After a little search I found this question: xmlHttp.getResponseHeader + Not working for CORS
Which made me realize that XHR by it's specification, doesn't support SET-COOKIE
, so it have nothing to do with angular.js in particular.
http://www.w3.org/TR/XMLHttpRequest/#the-getallresponseheaders%28%29-method
4.7.4 The getAllResponseHeaders() method
Returns all headers from the response, with the exception of those whose field name is Set-Cookie or Set-Cookie2.
$cookies
:It's a different module so you must add it to your scripts
<script src="angular.js"></script> <script src="angular-cookies.js"></script>
And add it to the module dependencies:
var app = angular.module('app',['ngCookies']);
Then just use it like so:
app.controller('ctrl', function($scope, $http , $cookies, $timeout){ $scope.request = function(){ $http.get('/api').then(function(response){ $timeout(function(){ console.log($cookies.session) }); }) } })
I use $timeout
because $cookies
only synchronize with browser's cookies after a digest.
Do you actually need to read the cookie in Angular, or is it enough if it gets set and passed back on further requests by the browser? While I wasn't able to get the former working, I was able to get the latter working pretty quickly with a very similar configuration. (In particular, I was not able to use $cookies
as @Ilan recommended. It returned nothing.)
First things first, on the Angular side configure the $httpProvider
to send withCredentials
by default:
app.config(['$httpProvider', function($httpProvider) { $httpProvider.defaults.withCredentials = true; }]);
That's all you have to do in Angular. Note that, at this point, if you attempt to read $cookies
it will still not be able to see the cookie, but it is saved and will be passed with future AJAX calls.
Then, on the server, you need to provide a specific domain (or a set of domains) allowed under CORS, along with the Access-Control-Allow-Credentials
header.
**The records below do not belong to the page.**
(** ** Properties *)

(** C30: A message that is serialized into a buffer of the announced size
    fills it exactly and is read back by the receiver: header, error, retry
    timeout and body, with empty buffers as null pointers; for a message that
    carries an error the receiver's body is left alone. *)
Theorem Serialize_Deserialize {S} `{HS : GateKeeperMessageOk S} (m m0 : Message S) :
  message_ok m -> exists bytes,
    Serialize (GetSerializedSize m) m = Some (GetSerializedSize m, bytes)
    /\ zlen bytes = GetSerializedSize m
    /\ Deserialize bytes m0 = Some (error m, received_message m m0).
Proof.
  intros (He & Hu & Hr & Hb). destruct (serialize_ok _ Hb) as (data & Hd & Hlen & Hmax & Hback).
  unfold Serialize, GetSerializedSize, Deserialize, received_message, serial_header.
  destruct (uint_32_val _ (le_bytes 4 (user_id m) ++ data) He) as [F1 V1].
  destruct (uint_32_val _ data Hu) as [F2 V2]. pose proof (zlen_nonneg data).
  destruct (Z.eqb_spec (error m) ERROR_NONE) as [E|E]; simpl.
  - rewrite <- Hlen, uint_small by (unfold is_uint; lia). rewrite Z.ltb_irrefl, Hd. simpl.
    rewrite Z.ltb_irrefl. eexists. split; [done|].
    assert (Hz : zlen ((le_bytes 4 (error m) ++ le_bytes 4 (user_id m)) ++ data) = 8 + zlen data)
      by (zlen; lia).
    rewrite Hz. split; [done|]. destruct (Z.ltb_spec (8 + zlen data) 4); [lia|].
    rewrite <- app_assoc, F1. simpl. rewrite F2. simpl. rewrite V1, V2, E. simpl.
    by rewrite <- (app_nil_r data), Hback.
  - set (tail := if error m =? ERROR_RETRY then le_bytes 4 (retry_timeout m) else []).
    assert (Hz : zlen (serial_header m ++ tail) = if error m =? ERROR_RETRY then 12 else 8)
      by (unfold serial_header, tail; destruct (error m =? ERROR_RETRY); zlen; lia).
    exists (serial_header m ++ tail). rewrite Hz. unfold serial_header in *.
    destruct (uint_32_val _ (le_bytes 4 (user_id m) ++ tail) He) as [F1' _].
    destruct (uint_32_val _ tail Hu) as [F2' _].
    destruct (Z.eqb_spec (error m) ERROR_RETRY) as [E2|E2].
    + split; [done|]. split; [done|]. cbn [Z.ltb Z.compare Pos.compare Pos.compare_cont].
      rewrite <- app_assoc, F1'. simpl. rewrite F2'. simpl. rewrite V1, V2, E2. simpl.
      unfold tail. rewrite <- (app_nil_r (le_bytes 4 (retry_timeout m))).
      destruct (uint_32_val _ [] Hr) as [-> V3]. simpl. by rewrite V3.
    + split; [unfold tail; by rewrite app_nil_r|]. split; [done|].
      cbn [Z.ltb Z.compare Pos.compare Pos.compare_cont].
      rewrite <- app_assoc, F1'. simpl. rewrite F2'. simpl. rewrite V1, V2.
      destruct (Z.eqb_spec (error m) ERROR_NONE); [done|].
      by destruct (Z.eqb_spec (error m) ERROR_RETRY).
Qed.

Lemma Serialize_Deserialize_witness :
  let m := mkMessage ERROR_NONE 3 0
             (mkVerifyRequest 5 (SizedBuffer_of [1; 2]) (mkSizedBuffer (Some []) 0)) in
  let m0 := mkMessage 9 9 9 (VerifyRequest_new 9) in
  exists bytes,
    Serialize (GetSerializedSize m) m = Some (GetSerializedSize m, bytes)
    /\ zlen bytes = GetSerializedSize m
    /\ Deserialize bytes m0 = Some (error m, received_message m m0).
Proof.
  intros m m0. apply (Serialize_Deserialize m m0). unfold message_ok; simpl.
  unfold buffer_ok, is_uint, ERROR_NONE; simpl. split; [lia|]. split; [lia|]. split; [lia|].
  split; [lia|]. split; [|split; [by split; [|left]|by vm_compute]].
  split; [by vm_compute|]. right. by exists [1; 2].
Defined.

Lemma fetch_Some n l : n <= zlen l -> is_Some (fetch n l).
Proof. intros Hn. unfold fetch. destruct (Z.leb_spec n (zlen l)); [by eexists|lia]. Qed.

Lemma fetch_rest n l a r : 0 <= n -> fetch n l = Some (a, r) -> zlen r = zlen l - n.
Proof.
  unfold fetch. intros Hn. destruct (Z.leb_spec n (zlen l)); [|done]. intros [= <- <-].
  unfold zlen in *. rewrite length_drop. lia.
Qed.

(** The parts of a message whose body is a sequence of buffers. *)
Lemma Deserialize_defined {S} `{GateKeeperMessage S} payload (m : Message S) :
  zlen payload < 4 \/ zlen payload = 8 \/ 12 <= zlen payload ->
  (forall rest s, is_Some (nonErrorDeserialize rest s)) ->
  is_Some (Deserialize payload m).
Proof.
  intros Hlen Hbody. unfold Deserialize.
  destruct (Z.ltb_spec (zlen payload) 4) as [|H4]; [by eexists|].
  destruct (fetch_Some 4 payload) as [[err r1] E1]; [lia|]. rewrite E1. simpl.
  apply fetch_rest in E1; [|lia].
  destruct (fetch_Some 4 r1) as [[uid r2] E2]; [lia|]. rewrite E2. simpl.
  apply fetch_rest in E2; [|lia].
  destruct (le_val err =? ERROR_NONE).
  { destruct (Hbody r2 (body m)) as [[e b] ->]. by eexists. }
  destruct (le_val err =? ERROR_RETRY); [|by eexists].
  destruct (Z.ltb_spec 8 (zlen payload)); [|by eexists].
  destruct (fetch_Some 4 r2) as [[t r3] E3]; [lia|]. rewrite E3. by eexists.
Qed.

(** Enroll requests and responses are deserialized without reading past
    the end of any buffer that is too short for the error code, exactly a
    header, or longer than a header and a timeout, whatever bytes it holds. *)
Theorem Enroll_Deserialize_safe payload rq rs :
  zlen payload < 4 \/ zlen payload = 8 \/ 12 <= zlen payload ->
  is_Some (Deserialize (S := EnrollRequest) payload rq)
  /\ is_Some (Deserialize (S := EnrollResponse) payload rs).
Proof.
  intros Hlen. split; apply Deserialize_defined; try done; intros rest s; simpl.
  - destruct (read_from_buffer _ _) as [[e1 r1] b1]. destruct (negb _); [by eexists|].
    destruct (read_from_buffer _ _) as [[e2 r2] b2]. destruct (negb _); [by eexists|].
    destruct (read_from_buffer _ _) as [[e3 r3] b3]. by eexists.
  - destruct (read_from_buffer _ _) as [[e1 r1] b1]. by eexists.
Qed.

Lemma Enroll_Deserialize_safe_witness :
  let payload := replicate 13 255 in
  is_Some (Deserialize (S := EnrollRequest) payload (mkMessage 0 0 0 EnrollRequest_new))
  /\ is_Some (Deserialize (S := EnrollResponse) payload (mkMessage 0 0 0 EnrollResponse_new)).
Proof. intros payload. apply Enroll_Deserialize_safe. right. right. by vm_compute. Defined.

(** Short messages are read past their end: the length check covers the
    error code only, so the user id of a header cut after 4 bytes, the
    challenge of a verify request that ends after its header, the flag of a
    verify response that ends after its token, and a retry timeout of a
    single byte are all read from memory behind the message. *)
Theorem Deserialize_reads_past_end :
  Deserialize (le_bytes 4 ERROR_NONE) (mkMessage 0 0 0 EnrollRequest_new) = None
  /\ Deserialize (le_bytes 4 ERROR_NONE ++ le_bytes 4 7) (mkMessage 0 0 0 (VerifyRequest_new 0))
     = None
  /\ Deserialize (le_bytes 4 ERROR_NONE ++ le_bytes 4 7 ++ le_bytes 4 2 ++ [1; 2])
       (mkMessage 0 0 0 VerifyResponse_new) = None
  /\ Deserialize (le_bytes 4 ERROR_RETRY ++ le_bytes 4 7 ++ [1])
       (mkMessage 0 0 0 EnrollResponse_new) = None.
Proof. repeat split. Qed.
My backend is Flask in Python with Flask-Restful and it looks like this:
import Flask from flask_restful import Api app = Flask(__name__) api = Api(app) api.decorators = [cors.crossdomain(origin='http://localhost:8100', credentials=True)]
That's all it took. Now Angular (or, rather, the browser) sets the cookie and returns it with future requests completely transparently!